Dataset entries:
(** The kinds of [io::Error] that the store's own calls meet. *)
Inductive PendingIoError := PendingMissing | PendingExists | PendingNotEmpty | PendingNotDirectory.
Inductive PendingIntentionError : Type :=
  | PendingIo (error : PendingIoError)
  | PendingJson (error : string)
  | PendingPackage (error : IntentPackageError)
  | PendingInvalid (reason : string).
Abbreviation pending_result := (Result PendingIntentionError).

(** [serde_json] on the two records. *)
Class IntentionCodec := {
  record_to_vec : LocalPendingIntention -> Result string (list Z);
  record_from_slice : list Z -> Result string LocalPendingIntention;
  receipt_to_vec : IntentionReceipt -> Result string (list Z);
  receipt_from_slice : list Z -> Result string IntentionReceipt }.

(** ** The store *)

(** The directory of a record: [record.json] and [references/]. *)
Record RecordDirectory := {
  rd_record : option PrivateFile;
  rd_references : option (gmap string PrivateFile) }.
Definition empty_record_directory : RecordDirectory := {| rd_record := None; rd_references := None |}.
Inductive RecordEntry := RecordDir (d : RecordDirectory) | UnsafeRecord.
#[export] Instance RecordDirectory_eq_dec : EqDecision RecordDirectory.
Proof. solve_decision. Defined.

(** The root, [records/] by name, [receipts/] by the digest in the name, and
    what a crash can leave beside them: the directories [.stage-*] and the files
    [receipts/.receipt-*], by the random part of their names. *)
Record IntentionStore := {
  is_root : DirKind;
  is_records_dir : DirKind;
  is_receipts_dir : DirKind;
  is_stages : gmap string RecordDirectory;
  is_records : gmap string RecordEntry;
  is_temporaries : gmap string (list Z);
  is_receipts : gmap string PrivateFile }.

Definition set_kinds (root records receipts : DirKind) (s : IntentionStore) : IntentionStore :=
  {| is_root := root; is_records_dir := records; is_receipts_dir := receipts; is_stages := is_stages s;
     is_records := is_records s; is_temporaries := is_temporaries s; is_receipts := is_receipts s |}.
Definition set_stages (m : gmap string RecordDirectory) (s : IntentionStore) : IntentionStore :=
  {| is_root := is_root s; is_records_dir := is_records_dir s; is_receipts_dir := is_receipts_dir s;
     is_stages := m; is_records := is_records s; is_temporaries := is_temporaries s;
     is_receipts := is_receipts s |}.
Definition set_records (m : gmap string RecordEntry) (s : IntentionStore) : IntentionStore :=
  {| is_root := is_root s; is_records_dir := is_records_dir s; is_receipts_dir := is_receipts_dir s;
     is_stages := is_stages s; is_records := m; is_temporaries := is_temporaries s;
     is_receipts := is_receipts s |}.
Definition set_receipts (temporaries : gmap string (list Z)) (m : gmap string PrivateFile)
    (s : IntentionStore) : IntentionStore :=
  {| is_root := is_root s; is_records_dir := is_records_dir s; is_receipts_dir := is_receipts_dir s;
     is_stages := is_stages s; is_records := is_records s; is_temporaries := temporaries;
     is_receipts := m |}.

(** The order in which [read_dir] lists the records. *)
Class RecordListing := {
  list_records : gmap string RecordEntry -> list string;
  list_records_all : forall m id, id ∈ list_records m <-> is_Some (m !! id) }.

(** ** Validation *)

Definition pending_invalid {T} (reason : string) : pending_result T := Err (PendingInvalid reason).

Definition validate_intention_id (id : string) : pending_result unit :=
  fail_if (negb (len id =? 32)%nat || existsb (λ b, negb (is_lower_hex b)) (bytes_of id))
    (PendingInvalid "pending intention ID is malformed").
Definition validate_intention_digest (digest : string) : pending_result unit :=
  fail_if (negb (len digest =? 64)%nat || existsb (λ b, negb (is_lower_hex b)) (bytes_of digest))
    (PendingInvalid "pending intention digest is malformed").

(** [format!("{ordinal:06}")] *)
Definition storage_name (ordinal : nat) : string :=
  let digits := bytes_of (pretty ordinal) in
  string_of (replicate (6 - length digits) 48%Z ++ digits).

Fixpoint references_in_order (ordinal : nat) (references : list LocalPendingReference) : bool :=
  match references with
  | [] => true
  | r :: references =>
      (lr_ordinal r =? ordinal)%nat && (lr_storage_file r == storage_name ordinal)
      && references_in_order (S ordinal) references
  end.

Section store.
Context `{Platform} `{IntentionCodec}.

Definition validate_intention (record : LocalPendingIntention) (expected_id : string) : pending_result unit :=
  fail_if ((lp_schema record != RECORD_SCHEMA) || (lp_package_schema record != INTENT_PACKAGE_SCHEMA)
           || (lp_id record != expected_id))
    (PendingInvalid "pending intention record is corrupt") ;;
  validate_intention_id (lp_id record) ;;
  validate_intention_digest (lp_package_sha256 record) ;;
  fail_if (prompt_is_empty (lp_prompt record) || (8 <? length (lp_references record))%nat
           || (sha256_hex (bytes_of (lp_prompt record)) != lp_prompt_sha256 record))
    (PendingInvalid "pending intention content is invalid") ;;
  fail_if (negb (references_in_order 0 (lp_references record)))
    (PendingInvalid "pending intention reference order is corrupt").

(** ** Reading *)

Definition read_private_bounded (file : option PrivateFile) (maximum : Z) : pending_result (list Z) :=
  match file with
  | None => Err (PendingIo PendingMissing)
  | Some SpecialFile => pending_invalid "pending intention metadata is unsafe or too large"
  | Some (PrivateBytes bytes) =>
      fail_if (maximum <? byte_size bytes)
        (PendingInvalid "pending intention metadata is unsafe or too large") ;;
      Ok bytes
  end.
Definition read_private_json {A} (from_slice : list Z -> Result string A) (file : option PrivateFile)
    : pending_result A :=
  bytes ← read_private_bounded file MAX_PRIVATE_JSON_BYTES;
  map_err PendingJson (from_slice bytes).

(** [require_real_directory] of the directory of a record. *)
Definition require_record_directory (s : IntentionStore) (id : string) : pending_result RecordDirectory :=
  match is_records s !! id with
  | None => Err (PendingIo PendingMissing)
  | Some UnsafeRecord => pending_invalid "pending intention path is unsafe"
  | Some (RecordDir d) => Ok d
  end.

Definition load_intention (s : IntentionStore) (id : string) : pending_result LocalPendingIntention :=
  validate_intention_id id ;;
  directory ← require_record_directory s id;
  record ← read_private_json record_from_slice (rd_record directory);
  validate_intention record id ;;
  fail_if (lp_state record != PendingReady) (PendingInvalid "pending intention is not ready") ;;
  Ok record.

Definition reference_file (s : IntentionStore) (id name : string) : option PrivateFile :=
  match is_records s !! id with
  | Some (RecordDir d) => references ← rd_references d; references !! name
  | _ => None
  end.

Definition read_reference (s : IntentionStore) (id : string) (ordinal : nat) : pending_result (list Z) :=
  record ← load_intention s id;
  reference ← ok_or (PendingInvalid "pending intention reference does not exist")
                (lp_references record !! ordinal);
  bytes ← read_private_bounded (reference_file s id (lr_storage_file reference)) (lr_byte_length reference);
  fail_if (byte_size bytes != lr_byte_length reference)
    (PendingInvalid "pending intention reference storage is unsafe or corrupt") ;;
  map_err (λ error, PendingInvalid (display_layout_error error))
    (validate_private_reference_bytes (lr_display_filename reference) (lr_media_type reference) bytes) ;;
  fail_if (sha256_hex bytes != lr_sha256 reference)
    (PendingInvalid "pending intention reference digest changed") ;;
  Ok bytes.

(** What [find_by_digest] returns for a package that was consumed. *)
Definition consumed_record (receipt : IntentionReceipt) : LocalPendingIntention := {|
  lp_schema := RECORD_SCHEMA; lp_id := rc_pending_id receipt; lp_package_schema := INTENT_PACKAGE_SCHEMA;
  lp_package_sha256 := rc_package_sha256 receipt; lp_prompt := ""; lp_prompt_sha256 := sha256_hex [];
  lp_references := []; lp_imported_at := rc_imported_at receipt; lp_source := SourcePortableFile;
  lp_state := PendingConsumed; lp_import_receipt := Some "already-consumed" |}.

(** The scan for a record whose receipt was not written. *)
Fixpoint find_unreceipted (s : IntentionStore) (digest : string) (ids : list string)
    : pending_result (option LocalPendingIntention) :=
  match ids with
  | [] => Ok None
  | id :: ids =>
      if negb (is_ok (validate_intention_id id)) then find_unreceipted s digest ids
      else
        record ← load_intention s id;
        if lp_package_sha256 record == digest then Ok (Some record)
        else find_unreceipted s digest ids
  end.

Definition find_by_digest `{RecordListing} (s : IntentionStore) (digest : string)
    : pending_result (option LocalPendingIntention) :=
  validate_intention_digest digest ;;
  match is_receipts s !! digest with
  | Some file =>
      receipt ← read_private_json receipt_from_slice (Some file);
      fail_if ((rc_schema receipt != RECEIPT_SCHEMA) || (rc_package_sha256 receipt != digest))
        (PendingInvalid "pending intention receipt is corrupt") ;;
      if rc_state receipt == PendingReady then
        record ← load_intention s (rc_pending_id receipt);
        Ok (Some record)
      else Ok (Some (consumed_record receipt))
  | None => find_unreceipted s digest (list_records (is_records s))
  end.
End store.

Exercise objective
Of the records above, copy each line that includes "RecordEntry".

Solution to the problem
Inductive RecordEntry := RecordDir (d : RecordDirectory) | UnsafeRecord.
  is_records : gmap string RecordEntry;
Definition set_records (m : gmap string RecordEntry) (s : IntentionStore) : IntentionStore :=
  list_records : gmap string RecordEntry -> list string;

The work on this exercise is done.